Au MoDem, Nicolas Turquois, qui s’est abstenu, s’est dit « mal à l’aise » devant cet article 24 et les difficultés « d’interprétation » de l’atteinte à « l’intégrité psychique ». Comme la gauche, des élus du groupe centriste avaient d’ailleurs proposé de supprimer l’article. Deux MoDem ont voté contre l’amendement et trois se sont abstenus. Cinq députés LREM ont choisi l’abstention, le reste de la majorité votant pour.

J’ai du mal à me dire aujourd’hui que cette disposition de ‘larticle 24 est indispensable…

Loi sur la «sécurité globale»: malaise dans la majorité malgré le vote

A droite, LR soutient l’article mais le député Eric Diard s’inquiète de sa « constitutionnalité ». Son collègue Pierre-Henri Dumont a regretté que cette mesure se base sur la loi sur la presse de 1881 et non sur des dispositions déjà existantes du Code pénal. Au RN, Marine Le Pen a salué une disposition qui va « dans le bon sens » et ne mérite « ni excès d’opprobre » et « ni excès d’honneur ».

Après le vote, les syndicats de policiers comme Alliance et Unité-SGP-FO ont salué une « victoire importante », malgré « l’acharnement de nos détracteurs ». Pour l’Intérieur, la mesure permet de « protéger ceux qui nous protègent », confrontés à une violence qui déborde des réseaux sociaux.

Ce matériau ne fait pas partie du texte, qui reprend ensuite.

(** * A shallow embedding of tideland/go-bcd (bcd.go) and its specification.

    The Go type [BCD] keeps its decimal digits little-endian in a
    [[]uint8], a scale (digits after the point) and a sign flag.  Digits
    are modelled as [Z] values; the [uint8], [uint16], [int8] and [int64]
    arithmetic of the source is written out with explicit wrap-around
    ([u8], [u16], [i8], [wrap64]).  Go's [int] (scales, lengths) is
    modelled as [Z] without wrap-around: it only ever holds lengths of
    digit slices.  A Go string is a [String.string] of bytes. *)

From Stdlib Require Import ZArith Lia String Ascii Bool.
From stdpp Require Import base list.

Open Scope Z_scope.

(** ** Machine arithmetic *)

Definition u8 (x : Z) : Z := x mod 256.
Definition u16 (x : Z) : Z := x mod 65536.
Definition i8 (x : Z) : Z := (x + 128) mod 256 - 128.
Definition wrap64 (x : Z) : Z := (x + 2 ^ 63) mod 2 ^ 64 - 2 ^ 63.
Definition MaxInt64 : Z := 2 ^ 63 - 1.

(** ** Data model *)

Inductive RoundingMode :=
| RoundDown | RoundUp | RoundHalfUp | RoundHalfDown
| RoundHalfEven | RoundCeiling | RoundFloor.

Inductive bcd_error :=
| ErrDivisionByZero | ErrInvalidFormat | ErrOverflow | ErrPrecisionLoss.
Lemma match_gpts_inv (a1 a2 b1 b2 : Grid) (e1 e2 : list Q) :
  plain a1 -> plain a2 -> dimensions a1 = dimensions a2 ->
  _value (_extent a1) = Some e1 -> _value (_extent a2) = Some e2 ->
  match_gpts (a1, a2) = ((b1, b2), Ok tt) ->
  _value (_extent b1) = Some e1 /\ _value (_extent b2) = Some e2 /\
  ((exists p, (_value (_gpts a1) = None \/ _value (_gpts a2) = None) /\
              _value (_gpts b1) = Some p /\ _value (_gpts b2) = Some p) \/
   (exists p1 p2, _value (_gpts a1) = Some p1 /\ _value (_gpts a2) = Some p2 /\
                  b1 = a1 /\ b2 = a2)).
Proof.
  intros H1 H2 Hd E1 E2.
  destruct (getters_plain a1 H1) as (_ & Xp1 & _).
  destruct (getters_plain a2 H2) as (_ & Xp2 & _).
  unfold match_gpts, mbind, read, on_fst, on_snd, skip, mret, raise.
  cbn [fst snd]. rewrite Xp1, Xp2. unfold value.
  destruct (_value (_gpts a1)) as [p1|] eqn:G1,
           (_value (_gpts a2)) as [p2|] eqn:G2;
    cbn [of_option is_None andb fst snd].
  - intros [= <- <-]. split; [exact E1|]. split; [exact E2|]. right. eauto 10.
  - destruct (set_gpts (PArray p1) a2) as [a2' [m|err]] eqn:Hset; cbn;
      [|discriminate].
    intros [= <- <-]. destruct (p_gpts _ H1 p1 G1) as [L1 I1].
    destruct (set_gpts_plain_inv a2 a2' e2 p1 m H2 E2) as (V2 & W2);
      [congruence|exact I1|exact Hset|].
    split; [exact E1|]. split; [exact V2|]. left. exists p1. auto.
  - destruct (set_gpts (PArray p2) a1) as [a1' [m|err]] eqn:Hset; cbn;
      [|discriminate].
    intros [= <- <-]. destruct (p_gpts _ H2 p2 G2) as [L2 I2].
    destruct (set_gpts_plain_inv a1 a1' e1 p2 m H1 E1) as (V1 & W1);
      [congruence|exact I2|exact Hset|].
    split; [exact V1|]. split; [exact E2|]. left. exists p2. auto.
  - discriminate.
Qed.

(** What a successful [match_grid] leaves behind. *)
Lemma match_grid_success (g1 g2 g1' g2' : Grid) :
  plain g1 -> plain g2 -> dimensions g1 = dimensions g2 ->
  match_grid (g1, g2) = ((g1', g2'), Ok tt) ->
  same_vector (_value (_extent g1')) (_value (_extent g2')) /\
  (~ derives_gpts g1 g2 -> ~ derives_gpts g2 g1 ->
   same_vector (_value (_gpts g1')) (_value (_gpts g2'))).
Proof.
  intros H1 H2 Hd. unfold match_grid, mbind, read. cbn [fst snd].
  destruct (check_grids_can_match g1 g2) as [[]|] eqn:Hc; [|discriminate].
  destruct (check_plain g1 g2 H1 H2 Hd Hc) as (Ce & Cp).
  destruct (match_extent (g1, g2)) as [[a1 a2] [[]|]] eqn:Hme; [|discriminate].
  intros Hmg.
  destruct (match_extent_inv g1 g2 a1 a2 H1 H2 Hd Hme)
    as (P1 & P2 & D1 & D2 & Hext).
  assert (Hda : dimensions a1 = dimensions a2) by congruence.
  assert (Hex : exists e1 e2, _value (_extent a1) = Some e1 /\
                              _value (_extent a2) = Some e2 /\ Forall2 Qeq e1 e2).
  { destruct Hext as [(e & E1 & E2 & -> & V1 & _)
                     |[(e & E1 & E2 & -> & V2 & _)|(e1 & e2 & E1 & E2 & -> & ->)]].
    - exists e, e. auto using Forall2_Qeq_refl.
    - exists e, e. auto using Forall2_Qeq_refl.
    - exists e1, e2. auto. }
  destruct Hex as (e1 & e2 & V1 & V2 & Heq).
  destruct (match_gpts_inv a1 a2 g1' g2' e1 e2 P1 P2 Hda V1 V2 Hmg)
    as (W1 & W2 & Hg).
  split; [exists e1, e2; auto|].
  intros N12 N21.
  destruct Hg as [(p & _ & B1 & B2)|(p1 & p2 & G1 & G2 & -> & ->)].
  { exists p, p. auto using Forall2_Qeq_refl. }
  exists p1, p2. split; [exact G1|]. split; [exact G2|].
  destruct Hext as [(e & E1 & E2 & -> & _ & K)
                   |[(e & E1 & E2 & -> & _ & K)|(? & ? & _ & _ & -> & ->)]].
  - destruct K as [K|(Kn & Kl & Ks)].
    + apply Cp; congruence.
    + exfalso. apply N12. unfold derives_gpts. repeat split; congruence.
  - destruct K as [K|(Kn & Kl & Ks)].
    + apply Cp; congruence.
    + exfalso. apply N21. unfold derives_gpts. repeat split; congruence.
  - apply Cp; assumption.
Qed.

(** Without a gpts on either side, and without a sampling from which one
    could be derived, the call raises. *)
Lemma match_grid_gpts_undefined (g1 g2 : Grid) :
  plain g1 -> plain g2 -> dimensions g1 = dimensions g2 ->
  _value (_gpts g1) = None -> _value (_gpts g2) = None ->
  (_value (_extent g1) = None -> _value (_sampling g1) = None) ->
  (_value (_extent g2) = None -> _value (_sampling g2) = None) ->
  raises (snd (match_grid (g1, g2))).
Proof.
  intros H1 H2 Hd G1 G2 S1 S2.
  destruct (match_grid (g1, g2)) as [[b1 b2] [[]|err]] eqn:Hm;
    [exfalso|eexists; reflexivity].
  revert Hm. unfold match_grid, mbind, read. cbn [fst snd].
  destruct (check_grids_can_match g1 g2) as [[]|] eqn:Hc; [|discriminate].
  destruct (match_extent (g1, g2)) as [[a1 a2] [[]|]] eqn:Hme; [|discriminate].
  intros Hmg.
  destruct (match_extent_inv g1 g2 a1 a2 H1 H2 Hd Hme)
    as (P1 & P2 & D1 & D2 & Hext).
  assert (Hda : dimensions a1 = dimensions a2) by congruence.
  assert (Hex : exists e1 e2, _value (_extent a1) = Some e1 /\
                              _value (_extent a2) = Some e2 /\
                              _value (_gpts a1) = None /\ _value (_gpts a2) = None).
  { destruct Hext as [(e & E1 & E2 & -> & V1 & K)
                     |[(e & E1 & E2 & -> & V2 & K)|(e1 & e2 & E1 & E2 & -> & ->)]].
    - exists e, e. repeat split; auto.
      destruct K as [K|(_ & _ & Ks)]; [congruence|]. exfalso. auto.
    - exists e, e. repeat split; auto.
      destruct K as [K|(_ & _ & Ks)]; [congruence|]. exfalso. auto.
    - exists e1, e2. auto. }
  destruct Hex as (e1 & e2 & V1 & V2 & N1 & N2).
  destruct (match_gpts_inv a1 a2 b1 b2 e1 e2 P1 P2 Hda V1 V2 Hmg)
    as (_ & _ & Hg).
  revert Hmg. unfold match_gpts, mbind, read, raise. cbn [fst snd].
  destruct (getters_plain a1 P1) as (_ & -> & _).
  destruct (getters_plain a2 P2) as (_ & -> & _).
  unfold value. rewrite N1, N2. cbn. discriminate.
Qed.

(** A mismatch is found before anything is written. *)
Lemma match_grid_extent_mismatch (g1 g2 : Grid) (e1 e2 : list Q) :
  extent g1 = Ok (PArray e1) -> extent g2 = Ok (PArray e2) ->
  any_ne (PArray e1) (PArray e2) = Ok true ->
  match_grid (g1, g2) = ((g1, g2), Raise (RuntimeError "inconsistent grid extent")).
Proof.
  intros X1 X2 Hne. unfold match_grid, mbind, read, check_grids_can_match.
  cbn [fst snd]. rewrite X1, X2. cbn [Py.bind]. rewrite Hne. reflexivity.
Qed.

Lemma match_grid_gpts_mismatch (g1 g2 : Grid) (p1 p2 : list Q) :
  gpts g1 = Ok (PArray p1) -> gpts g2 = Ok (PArray p2) ->
  any_ne (PArray p1) (PArray p2) = Ok true ->
  exists err, match_grid (g1, g2) = ((g1, g2), Raise err).
Proof.
  intros X1 X2 Hne. unfold match_grid, mbind, read, check_grids_can_match.
  cbn [fst snd]. rewrite X1, X2.
  destruct (extent g1) as [se|]; cbn [Py.bind]; [|eauto].
  destruct (extent g2) as [oe|]; cbn [Py.bind]; [|eauto].
  destruct (any_ne se oe) as [de|]; cbn [Py.bind]; [|eauto].
  destruct (_ && _ && de); [eauto|].
  rewrite Hne. cbn. eauto.
Qed.

(** No extent on either side: the call raises, nothing is written. *)
Lemma match_grid_extent_undefined (g1 g2 : Grid) :
  extent g1 = Ok PNone -> extent g2 = Ok PNone ->
  exists err, match_grid (g1, g2) = ((g1, g2), Raise err).
Proof.
  intros X1 X2.
  unfold match_grid, match_extent, mbind, read, raise, check_grids_can_match.
  cbn [fst snd]. rewrite X1, X2. cbn [Py.bind any_ne is_None negb andb].
  destruct (gpts g1) as [sp|]; cbn [Py.bind]; [|eauto].
  destruct (gpts g2) as [op|]; cbn [Py.bind]; [|eauto].
  destruct (any_ne sp op) as [dp|]; cbn [Py.bind]; [|eauto].
  destruct (_ && _ && dp); eauto.
Qed.

End GridMatch.

(** C8 as stated fails. A grid that holds only a sampling of 0.1 is matched
    with a grid of extent 1.05 and 10 points: the call succeeds, the first
    grid gets the extent and derives 11 points from it, and the two gpts
    differ. Matched with a grid that holds only an extent, where gpts is
    undefined on both sides, the call succeeds as well. *)
Lemma match_grid_gpts_may_differ :
  Grid_init (Raw PNone) (Raw PNone) (Raw (PScalar (1 # 10))) 2 false
    = Ok Examples.sampling_only /\
  Grid_init (Raw (PScalar (105 # 100))) (Raw (PScalar 10)) (Raw PNone) 2 false
    = Ok Examples.extent_and_gpts /\
  Grid_init (Raw (PScalar (105 # 100))) (Raw PNone) (Raw PNone) 2 false
    = Ok Examples.extent_only /\
  (exists g1' g2',
     match_grid (Examples.sampling_only, Examples.extent_and_gpts)
       = ((g1', g2'), Ok tt) /\
     _value (_gpts g1') = Some [11; 11]%Q /\
     _value (_gpts g2') = Some [10; 10]%Q /\
     ~ Forall2 Qeq [11; 11]%Q [10; 10]%Q) /\
  (gpts Examples.sampling_only = Ok PNone /\
   gpts Examples.extent_only = Ok PNone /\
   exists g1' g2',
     match_grid (Examples.sampling_only, Examples.extent_only)
       = ((g1', g2'), Ok tt) /\
     _value (_gpts g1') = Some [11; 11]%Q /\
     _value (_gpts g2') = Some [11; 11]%Q).
Proof.
  split; [vm_compute; reflexivity|].
  split; [vm_compute; reflexivity|].
  split; [vm_compute; reflexivity|].
  split.
  - eexists _, _. split; [vm_compute; reflexivity|].
    split; [reflexivity|]. split; [reflexivity|].
    intros H. inversion H as [|? ? ? ? Hq _]. discriminate Hq.
  - split; [vm_compute; reflexivity|]. split; [vm_compute; reflexivity|].
    eexists _, _. split; [vm_compute; reflexivity|].
    split; reflexivity.
Qed.

(** C8, amended. For two grids [g1] (self) and [g2] (other):
    - if both define extent, or both define gpts, and [np.any(a != b)] is
      true of the two values, the call raises and neither grid is changed;
    - if extent is undefined on both, the call raises;
    - for grids of one dimension whose extent and sampling are not locked:
      if gpts is undefined on both and a grid without extent has no
      sampling either, the call raises; and after a successful call both
      grids hold equal extents, and equal gpts unless one grid received its
      extent while it held a sampling and no gpts (its gpts is then derived
      from the two) and the other grid had a gpts of its own. *)
Theorem match_grid_contract (g1 g2 : Grid) :
  (forall e1 e2, extent g1 = Ok (PArray e1) -> extent g2 = Ok (PArray e2) ->
     any_ne (PArray e1) (PArray e2) = Ok true ->
     match_grid (g1, g2)
       = ((g1, g2), Raise (RuntimeError "inconsistent grid extent"))) /\
  (forall p1 p2, gpts g1 = Ok (PArray p1) -> gpts g2 = Ok (PArray p2) ->
     any_ne (PArray p1) (PArray p2) = Ok true ->
     exists err, match_grid (g1, g2) = ((g1, g2), Raise err)) /\
  (extent g1 = Ok PNone -> extent g2 = Ok PNone ->
     exists err, match_grid (g1, g2) = ((g1, g2), Raise err)) /\
  (GridRelation.plain g1 -> GridRelation.plain g2 ->
   dimensions g1 = dimensions g2 ->
   (_value (_gpts g1) = None -> _value (_gpts g2) = None ->
    (_value (_extent g1) = None -> _value (_sampling g1) = None) ->
    (_value (_extent g2) = None -> _value (_sampling g2) = None) ->
    raises (snd (match_grid (g1, g2)))) /\
   (forall g1' g2', match_grid (g1, g2) = ((g1', g2'), Ok tt) ->
      GridRelation.same_vector (_value (_extent g1')) (_value (_extent g2')) /\
      (~ GridRelation.derives_gpts g1 g2 -> ~ GridRelation.derives_gpts g2 g1 ->
       GridRelation.same_vector (_value (_gpts g1')) (_value (_gpts g2'))))).
Proof.
  split; [intros; eapply match_grid_extent_mismatch; eassumption|].
  split; [intros; eapply match_grid_gpts_mismatch; eassumption|].
  split; [intros; eapply match_grid_extent_undefined; eassumption|].
  intros H1 H2 Hd. split.
  - intros. apply match_grid_gpts_undefined; assumption.
  - intros g1' g2' Hm. apply match_grid_success; assumption.
Qed.
(** * togo: the task model (package [model])

    A shallow embedding of the domain model of the togo task tracker:
    identifiers ([task_id.go]), statuses, sentinel errors, the task
    factory ([task.go]) and the query filter ([task_filter.go]), together
    with the parts of the Go runtime and of [github.com/google/uuid] that
    these files call.

    Conventions.  A Go [string] is an immutable byte sequence and is
    modelled by [string]; where the code indexes bytes we go through
    [list_byte_of_string].  A Go [byte] is [Byte.byte]; arithmetic on it is
    done in [N] and reduced modulo 256.  A Go [int] is a [Z].  A pointer
    that may be [nil] is an [option].  A slice is [slice.t], which keeps
    the [nil] slice apart from the empty one. *)

From Stdlib Require Import ZArith NArith Ascii String List Bool Lia.
From Stdlib.Strings Require Import Byte.
From stdpp Require Import base option list vector finite gmap strings fin_maps.

Local Open Scope Z_scope.

(** ** Bytes *)

#[global] Instance byte_eq_decision : EqDecision byte := Byte.byte_eq_dec.
#[global] Instance byte_inhabited : Inhabited byte := populate Byte.x00.

Module u8.

(** Conversion of an unbounded number to a [uint8]: the low eight bits. *)
Definition of_N (n : N) : byte :=
  default Byte.x00 (Byte.of_N (n mod 256)%N).

Definition and (a b : byte) : byte := of_N (N.land (Byte.to_N a) (Byte.to_N b)).
Definition or (a b : byte) : byte := of_N (N.lor (Byte.to_N a) (Byte.to_N b)).
Definition shl (a : byte) (k : N) : byte := of_N (N.shiftl (Byte.to_N a) k).
Definition shr (a : byte) (k : N) : byte := of_N (N.shiftr (Byte.to_N a) k).
Lemma afterSpareTime_frame dc req :
  deviceConfig (afterSpareTime dc req) = deviceConfig dc
  ∧ firstUnseenByte (afterSpareTime dc req) = firstUnseenByte dc
  ∧ lastAccessedFile (afterSpareTime dc req) = lastAccessedFile dc
  ∧ busyUntil (afterSpareTime dc req) = busyUntil dc
  ∧ (is_Some (writeBackCache dc) →
     is_Some (writeBackCache (afterSpareTime dc req))).
Proof.
  unfold afterSpareTime, writeBackSpareTime, onWriteBackCache.
  destruct (0 <? _); [|done].
  destruct (writeBackCache dc) eqn:Hw; simpl; rewrite ?Hw;
    repeat split; eauto.
Qed.

Lemma afterSpareTime_busy dc req :
  Timestamp req <= busyUntil dc → afterSpareTime dc req = dc.
Proof.
  intros Hbusy. unfold afterSpareTime, writeBackSpareTime.
  destruct (Z.ltb_spec 0 (Sub (Timestamp req) (busyUntil dc))) as [Hlt|];
    [|done].
  unfold Sub, sat64, minInt64, maxInt64 in Hlt. lia.
Qed.

(** [prepare] returns, and what it returns is the device context after
    the spare time, up to the statistics. *)
Lemma prepare_returns now dc req :
  ∃ dc1 log, prepare now dc req = Some (dc1, log)
             ∧ sameDevice dc1 (afterSpareTime dc req).
Proof.
  unfold prepare, afterSpareTime, logStatistics, countRequest.
  set (spare := Sub (Timestamp req) (busyUntil dc)).
  destruct (Type_ req =? ReadRequest); [|destruct (Type_ req =? WriteRequest)];
    destruct (30 * Second <? _); simpl;
    try destruct (_ || _); simpl;
    eexists _, _; (split; [reflexivity|]);
    unfold writeBackSpareTime, onWriteBackCache; simpl;
    destruct (0 <? spare); simpl; try (by split);
    destruct (writeBackCache dc); by split.
Qed.

Lemma requestDuration_sameDevice dc1 dc2 req :
  sameDevice dc1 dc2 → requestDuration dc1 req = requestDuration dc2 req.
Proof.
  intros [Hc Hf Hl Hb Hw].
  unfold requestDuration, computeSeekTime, unwrittenBytesOf.
  by rewrite Hc, Hf, Hl, Hw.
Qed.

Lemma computeTime_sameDevice dc1 dc2 req :
  sameDevice dc1 dc2 → computeTime dc1 req = computeTime dc2 req.
Proof.
  intros Hsame. unfold computeTime.
  rewrite (requestDuration_sameDevice dc1 dc2 req Hsame).
  by destruct Hsame as [_ _ _ -> _].
Qed.

(** The [switch] that ends [execute] returns and leaves the clock and
    the configuration alone. *)
Lemma applyRequest_returns dc req :
  ∃ dc2 log, applyRequest dc req = Some (dc2, log)
             ∧ busyUntil dc2 = busyUntil dc
             ∧ deviceConfig dc2 = deviceConfig dc
             ∧ (is_Some (writeBackCache dc) → is_Some (writeBackCache dc2)).
Proof.
  unfold applyRequest, onWriteBackCache.
  by_kind req;
    try destruct (WriteStrategy_ _);
    destruct (writeBackCache dc) eqn:Hw; simpl;
    try destruct (String.eqb _ _); simpl;
    eexists _, _; (split; [reflexivity|]); simpl; rewrite ?Hw;
    repeat split; eauto; by intros [? [=]].
Qed.

Lemma execute_steps now dc req dc1 l1 delay l2 dc2 l3 :
  prepare now dc req = Some (dc1, l1) →
  computeTime dc1 req = Some (delay, l2) →
  applyRequest (setBusyUntil dc1 (Add (Timestamp req) delay)) req
  = Some (dc2, l3) →
  execute now dc req = Some (dc2, l1 ++ l2 ++ l3).
Proof.
  intros Hp Hc Ha. unfold execute. rewrite Hp. simpl.
  rewrite Hc. simpl. rewrite Ha. done.
Qed.

End Steps.

(** ** [execute] as a whole *)

Section Execute.

Lemma cacheAllocated_afterSpareTime dc req :
  cacheAllocated dc → cacheAllocated (afterSpareTime dc req).
Proof.
  intros Hcache.
  destruct (afterSpareTime_frame dc req) as (Hc & _ & _ & _ & Hw).
  unfold cacheAllocated. rewrite Hc. auto.
Qed.

Lemma cacheNonNegative_afterSpareTime dc req :
  0 <= WriteBytesPerSecond (deviceConfig dc) →
  cacheNonNegative dc → cacheNonNegative (afterSpareTime dc req).
Proof.
  intros Hbps Hnn path.
  by destruct (dirtyBytes_afterSpareTime dc req path Hbps Hnn).
Qed.


(** [execute] returns when [computeTime] does on the device context
    after the spare time; the clock it leaves is the timestamp plus the
    delay. *)
Lemma execute_of_computeTime now dc req delay l2 :
  computeTime (afterSpareTime dc req) req = Some (delay, l2) →
  ∃ dc1 dc2 l1 l3,
    prepare now dc req = Some (dc1, l1)
    ∧ sameDevice dc1 (afterSpareTime dc req)
    ∧ applyRequest (setBusyUntil dc1 (Add (Timestamp req) delay)) req
      = Some (dc2, l3)
    ∧ execute now dc req = Some (dc2, l1 ++ l2 ++ l3)
    ∧ busyUntil dc2 = Timestamp req + delay
    ∧ deviceConfig dc2 = deviceConfig dc.
Proof.
  intros Hc.
  destruct (prepare_returns now dc req) as (dc1 & l1 & Hp & Hsame).
  rewrite <- (computeTime_sameDevice dc1 _ req Hsame) in Hc.
  destruct (applyRequest_returns
              (setBusyUntil dc1 (Add (Timestamp req) delay)) req)
    as (dc2 & l3 & Ha & Hb & Hcfg & _).
  exists dc1, dc2, l1, l3. split_and!; try done.
  - by apply execute_steps with dc1 delay.
  - destruct Hsame as [Hcfg1 _ _ _ _].
    destruct (afterSpareTime_frame dc req) as (Hcfg2 & _).
    simpl in Hcfg. congruence.
Qed.

Lemma execute_returns now dc req :
  cacheAllocated dc →
  ∃ dc' log, execute now dc req = Some (dc', log).
Proof.
  intros Hcache.
  destruct (requestDuration_returns (afterSpareTime dc req) req)
    as (d & l2 & Hd); [by apply cacheAllocated_afterSpareTime|].
  apply computeTime_of_requestDuration in Hd.
  destruct (execute_of_computeTime now dc req _ _ Hd)
    as (dc1 & dc2 & l1 & l3 & _ & _ & _ & He & _).
  eauto.
Qed.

Atteinte à la liberté d’expression et d’informer

Journalistes, défenseurs des libertés publiques et pourfendeurs des violences policières dénoncent « une atteinte disproportionnée à la liberté d’expression ». La Défenseure des droits Claire Hédon a réclamé vendredi « le retrait » de l’article controversé. Un rassemblement est prévu samedi après-midi, place du Trocadéro à Paris.

Plusieurs dirigeants de médias, des ONG, des syndicats et des sociétés de journalistes ont exprimé leur préoccupation concernant l’article 24. Mais pas seulement. Nombreux sont ceux aussi à dénoncer le contrôle et la surveillance accrue de la population que permettra cette nouvelle loi. Ils estiment qu’en voulant mieux protéger les policiers et gendarmes sur le terrain, certains articles de cette proposition de loi ouvrent des portes qui étaient jusqu’ici fermées en matière de répression.

En cause notamment, les nouveaux outils de surveillance qui pourraient être mis à disposition des forces de l’ordre y compris des policiers municipaux. Un arsenal dont l’utilisation était jusque là très réglementée et qui pourrait se voir étendu à l’ensemble des effectifs : c’est le cas par exemple des drones, pour surveiller une manifestation, des quartiers sensibles, des espaces publics ou privés et ce, sans que les forces de l’ordre n’aient à se rendre à proximité immédiate.

Le texte ouvre aussi la voie, à terme, à la reconnaissance faciale qui pourrait permettre, en direct, grâce aux images filmées par les drones et la vidéosurveillance, d’identifier et d’arrêter certains individus. Enfin, nombre de journalistes considèrent que cette loi est une grave atteinte à la liberté informer et s’inquiètent notamment de la couverture des manifestations : ils estiment que l’article 24 de cette loi est un outil qui va permettre aux forces de l’ordre de cacher leurs dérapages.